AAA: Can I Diffuse Essential Oils in the Classroom?
We’ve noticed a controversial topic brewing in the essential oil world for some time now: using essential oils in the classroom. A breeding ground for germs and viruses, a place where concentration is paramount and a generator of stress, the classroom seems like the perfect place to integrate supportive essential oils. We sincerely appreciate teachers that want their students to succeed academically while also caring for their wellbeing in a natural way. But when it comes to a classroom filled with students who have individual medical needs and preferences, a lot of factors must be assessed to ensure safe classroom diffusion. Let’s look at some of those factors.
Before prescribing medication, a good doctor does a thorough intake of each patient’s health, current medications, medical history, pre-existing conditions, etc. All of these are factors that may be contraindicated for any potential medications your doctor wishes to prescribe. Likewise, these factors should be considered before using essential oils, as they are not suitable for everyone.
Allergies & Asthma
We’ve come a long way in recent years to keep common allergens, like peanuts, out of schools, but did you know that essential oils can also cause allergic reactions? Essential oils contain haptens, which bind to proteins in the body and can stimulate an allergic reaction. It should be noted that allergic reaction from inhalation is much rarer than allergic reaction from topical use, and this primarily concerns sensitive individuals. Avoiding essential oils students are allergic to is a must.
Asthma is another factor that should be considered. Affecting 1 in 13 people, classrooms are likely to have at least one student with asthma. Essential oils have been known to benefit people with asthma, as well as set off an asthma attack. If students have asthma, the classroom is not the best place to introduce new aromas and test whether or not it is a trigger to them.

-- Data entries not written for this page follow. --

(* ===== verification/Fd.v ===== *)
(** * File descriptor tables

    Models [kernel/proc/fd.c]: the per-process table of [MAX_FDS] entries. Each
    operation returns the C result and the table after it. *)

From S2P Require Import Prelude.

Module Fd.

Definition MAX_FDS : Z := 32.

Inductive fd_type_t := FD_NONE | FD_FILE | FD_SOCKET | FD_PIPE_READ | FD_PIPE_WRITE.

#[export] Instance fd_type_eq_dec : EqDecision fd_type_t.
Proof. solve_decision. Defined.

Record fd_entry_t := mk_entry { open : bool; type : fd_type_t; id : Z }.

Definition fd_table_t : Type := list fd_entry_t.
Definition fd_zero : fd_entry_t := mk_entry false FD_NONE 0.

(** [t->fds[i]] *)
Definition entry (t : fd_table_t) (i : Z) : fd_entry_t := aget fd_zero t i.

Definition fd_table_init : fd_table_t := replicate (Z.to_nat MAX_FDS) fd_zero.

(** [for (int i = lo; i < MAX_FDS; ++i) if (!t->fds[i].open) { ...; return i; }] *)
Definition alloc_from (lo : Z) (t : fd_table_t) (ty : fd_type_t) (x : Z) : Z * fd_table_t :=
  match find_slot (fun e => negb (open e)) (drop (Z.to_nat lo) t) lo with
  | Some i => (i, aset t i (mk_entry true ty x))
  | None => (-1, t)
  end.

Definition fd_alloc (t : fd_table_t) (vfs_fd : Z) : Z * fd_table_t := alloc_from 3 t FD_FILE vfs_fd.
Definition fd_alloc_socket (t : fd_table_t) (sock_idx : Z) : Z * fd_table_t :=
  alloc_from 0 t FD_SOCKET sock_idx.
Definition fd_alloc_pipe (t : fd_table_t) (pipe_idx : Z) (ty : fd_type_t) : Z * fd_table_t :=
  alloc_from 3 t ty pipe_idx.

Definition fd_bad (t : fd_table_t) (fd : Z) : bool :=
  (fd <? 0) || (MAX_FDS <=? fd) || negb (open (entry t fd)).

Definition fd_to_vfs (t : fd_table_t) (fd : Z) : Z :=
  if fd_bad t fd then -1
  else if negb (bool_decide (type (entry t fd) = FD_FILE)) then -1
  else id (entry t fd).

Definition fd_type (t : fd_table_t) (fd : Z) : fd_type_t :=
  if fd_bad t fd then FD_NONE else type (entry t fd).

Definition fd_id (t : fd_table_t) (fd : Z) : Z := if fd_bad t fd then -1 else id (entry t fd).

Definition fd_set (t : fd_table_t) (slot : Z) (ty : fd_type_t) (x : Z) : Z * fd_table_t :=
  if (slot <? 0) || (MAX_FDS <=? slot) then (-1, t)
  else (slot, aset t slot (mk_entry true ty x)).

Definition fd_free (t : fd_table_t) (fd : Z) : fd_table_t :=
  if (fd <? 0) || (MAX_FDS <=? fd) then t else aset t fd (mk_entry false FD_NONE 0).

(** ** Properties *)

Definition table_wf (t : fd_table_t) : Prop := Z.of_nat (length t) = MAX_FDS.
Definition slot_ok (i : Z) : Prop := 0 <= i < MAX_FDS.

Lemma entry_aset t i j e :
  table_wf t -> slot_ok i -> slot_ok j -> entry (aset t i e) j = if bool_decide (i = j) then e else entry t j.
Proof. intros Hw Hi Hj. unfold entry, slot_ok, table_wf in *. apply aget_aset; lia. Qed.

Lemma fd_bad_iff t i : fd_bad t i = false <-> slot_ok i /\ open (entry t i) = true.
Proof.
  unfold fd_bad, slot_ok. rewrite !orb_false_iff, Z.ltb_ge, Z.leb_gt, negb_false_iff. intuition lia.
Qed.

Lemma entry_drop t lo j : table_wf t -> 0 <= lo -> 0 <= j -> aget fd_zero (drop (Z.to_nat lo) t) j = entry t (lo + j).
Proof.
  intros Hw Hl Hj. unfold entry. rewrite !aget_lookup, lookup_drop. do 2 f_equal. lia.
Qed.

Lemma alloc_from_spec lo t ty x :
  table_wf t -> slot_ok lo ->
  let '(r, t') := alloc_from lo t ty x in
  table_wf t' /\
  ((r = -1 /\ t' = t /\ forall j, lo <= j < MAX_FDS -> open (entry t j) = true) \/
   (lo <= r < MAX_FDS /\ open (entry t r) = false /\
    (forall j, lo <= j < r -> open (entry t j) = true) /\
    forall j, slot_ok j -> entry t' j = if bool_decide (r = j) then mk_entry true ty x else entry t j)).
Proof.
  intros Hw Hlo. unfold alloc_from. unfold slot_ok in Hlo. unfold table_wf in *.
  destruct (find_slot _ _ _) as [i|] eqn:E.
  - apply (find_slot_Some_shift _ fd_zero) in E as (Hi & Hf & Hlt). rewrite length_drop in Hi.
    rewrite entry_drop in Hf by (done || lia). replace (lo + (i - lo)) with i in Hf by lia.
    apply negb_true_iff in Hf. split; [by rewrite aset_length|]. right. split; [lia|]. split; [done|]. split.
    + intros j Hj. specialize (Hlt (j - lo) ltac:(lia)). rewrite entry_drop in Hlt by (done || lia).
      replace (lo + (j - lo)) with j in Hlt by lia. by apply negb_false_iff in Hlt.
    + intros j Hj. apply entry_aset; [done|unfold slot_ok; lia|done].
  - apply find_slot_None_iff in E. split; [done|]. left. split; [done|]. split; [done|].
    intros j Hj. apply (Forall_aget _ fd_zero _ (j - lo)) in E; [|rewrite length_drop; lia].
    rewrite entry_drop in E by (done || lia). replace (lo + (j - lo)) with j in E by lia.
    by apply negb_false_iff in E.
Qed.

(** [fd_alloc] hands out the lowest closed descriptor from 3 on, so never
    stdin, stdout or stderr; the entry reads back as a file with its index,
    every other descriptor is untouched, and -1 is returned only when all of 3
    to 31 are open, with the table unchanged. *)
Theorem fd_alloc_correct t vfs_fd :
  table_wf t ->
  let '(r, t') := fd_alloc t vfs_fd in
  table_wf t' /\
  ((r = -1 /\ t' = t /\ forall j, 3 <= j < MAX_FDS -> open (entry t j) = true) \/
   (3 <= r < MAX_FDS /\ open (entry t r) = false /\
    (forall j, 3 <= j < r -> open (entry t j) = true) /\
    fd_type t' r = FD_FILE /\ fd_to_vfs t' r = vfs_fd /\
    forall j, slot_ok j -> j <> r -> entry t' j = entry t j)).
Proof.
  intros Hw. unfold fd_alloc.
  pose proof (alloc_from_spec 3 t FD_FILE vfs_fd Hw ltac:(unfold slot_ok, MAX_FDS; lia)) as H.
  destruct (alloc_from _ _ _ _) as [r t']. destruct H as [Hw' [H|(Hr & Hf & Hlow & He)]]; (split; [done|]); [by left|].
  right. assert (slot_ok r) as Hs by (unfold slot_ok; lia).
  assert (entry t' r = mk_entry true FD_FILE vfs_fd) as E by (rewrite He, bool_decide_true; done).
  assert (fd_bad t' r = false) as Hb by (apply fd_bad_iff; by rewrite E).
  split; [done|]. split; [done|]. split; [done|].
  unfold fd_type, fd_to_vfs. rewrite Hb, E. split; [done|]. split; [done|].
  intros j Hj Hne. by rewrite He, bool_decide_false.
Qed.

Lemma fd_table_init_wf : table_wf fd_table_init.
Proof. reflexivity. Qed.

Lemma fd_alloc_correct_witness :
  let '(r, t') := fd_alloc fd_table_init 7 in r = 3 /\ fd_to_vfs t' 3 = 7.
Proof.
  pose proof (fd_alloc_correct fd_table_init 7 fd_table_init_wf) as H. revert H.
  destruct (fd_alloc fd_table_init 7) as [r t'] eqn:E. intros (_ & [(-> & _)|(_ & _ & _ & _ & H & _)]).
  - discriminate E.
  - assert (r = 3) as -> by (injection E as <- _; reflexivity). split; [reflexivity|exact H].
Defined.

(** Freeing a descriptor closes it and nothing else, and makes it available. *)
Lemma fd_free_correct t fd :
  table_wf t ->
  table_wf (fd_free t fd) /\
  (slot_ok fd -> fd_type (fd_free t fd) fd = FD_NONE /\ fd_id (fd_free t fd) fd = -1) /\
  forall j, slot_ok j -> j <> fd -> entry (fd_free t fd) j = entry t j.
Proof.
  intros Hw. unfold fd_free. destruct ((fd <? 0) || (MAX_FDS <=? fd)) eqn:Eb.
  - apply orb_true_iff in Eb. rewrite Z.ltb_lt, Z.leb_le in Eb. split; [done|]. split; [unfold slot_ok; lia|done].
  - apply orb_false_iff in Eb. rewrite Z.ltb_ge, Z.leb_gt in Eb.
    assert (slot_ok fd) as Hs by (unfold slot_ok; lia).
    split; [unfold table_wf; by rewrite aset_length|]. split.
    + intros _. assert (fd_bad (aset t fd (mk_entry false FD_NONE 0)) fd = true) as Hb.
      { unfold fd_bad. rewrite entry_aset, bool_decide_true by done. apply orb_true_r. }
      unfold fd_type, fd_id. by rewrite Hb.
    + intros j Hj Hne. by rewrite entry_aset, bool_decide_false.
Qed.

(** Sockets, unlike files and pipes, may be given descriptor 0. *)
Example fd_alloc_socket_zero : fst (fd_alloc_socket fd_table_init 5) = 0.
Proof. reflexivity. Qed.
End Fd.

In a recent article, we discussed essential oils’ influence on medication. Essential oils are powerful substances and have the ability to affect the metabolism of drugs, rendering drugs less effective and producing undesirable side effects. It is, therefore, best to avoid using essential oils that can affect one’s medications. Intake of students’ medications is necessary to avoid drug interactions with essential oils.
Aroma Preference & Sensitivities
Aroma is subjective, so what one person loves another person may despise. When you have a classroom filled with individuals, you’re likely to get different preferences in aroma and aroma strength. An unpleasant aroma can be distracting and produce undesirable effects like stress and frustration. Furthermore, some may be more sensitive to aromas than others, preferring little to no detectable aroma. A universally liked essential oil and aroma strength should be agreed upon in the classroom to ensure an enjoyable diffusion experience.
Further Safety Concerns
We always recommend doing research and following aromatherapy safety guidelines prior to using essential oils. Some essential oils have added safety concerns, such as Birch and Wintergreen, which should not be used by those who are prone to seizures or who have ADD/ADHD. It should also be noted that essential oils are most beneficial when diffused for a limited amount of time. Safety precautions increase when using essential oils with young children. Diffusion time should be reduced and unsafe oils for children (such as Eucalyptus and Peppermint) must be avoided. Each oil you use in the classroom, including individual oils in blends, should be assessed for safety concerns and considered when looking at students’ health and medical concerns.
Bottom LineThere are many factors that should be assessed before using essential oils. This is a tedious task for the average household, let alone a classroom (oftentimes multiple classrooms) filled with students. Parent permission is another necessity to avoid litigation. Unless you’re willing to go the distance of getting every student’s medical intake and assessing each factor when choosing essential oils, we do not recommend classroom diffusion. If you wish to use essential oils in the classroom, we recommend you use essential oils topically or in a personal pocket inhaler, so that you benefit from the oils without affecting others.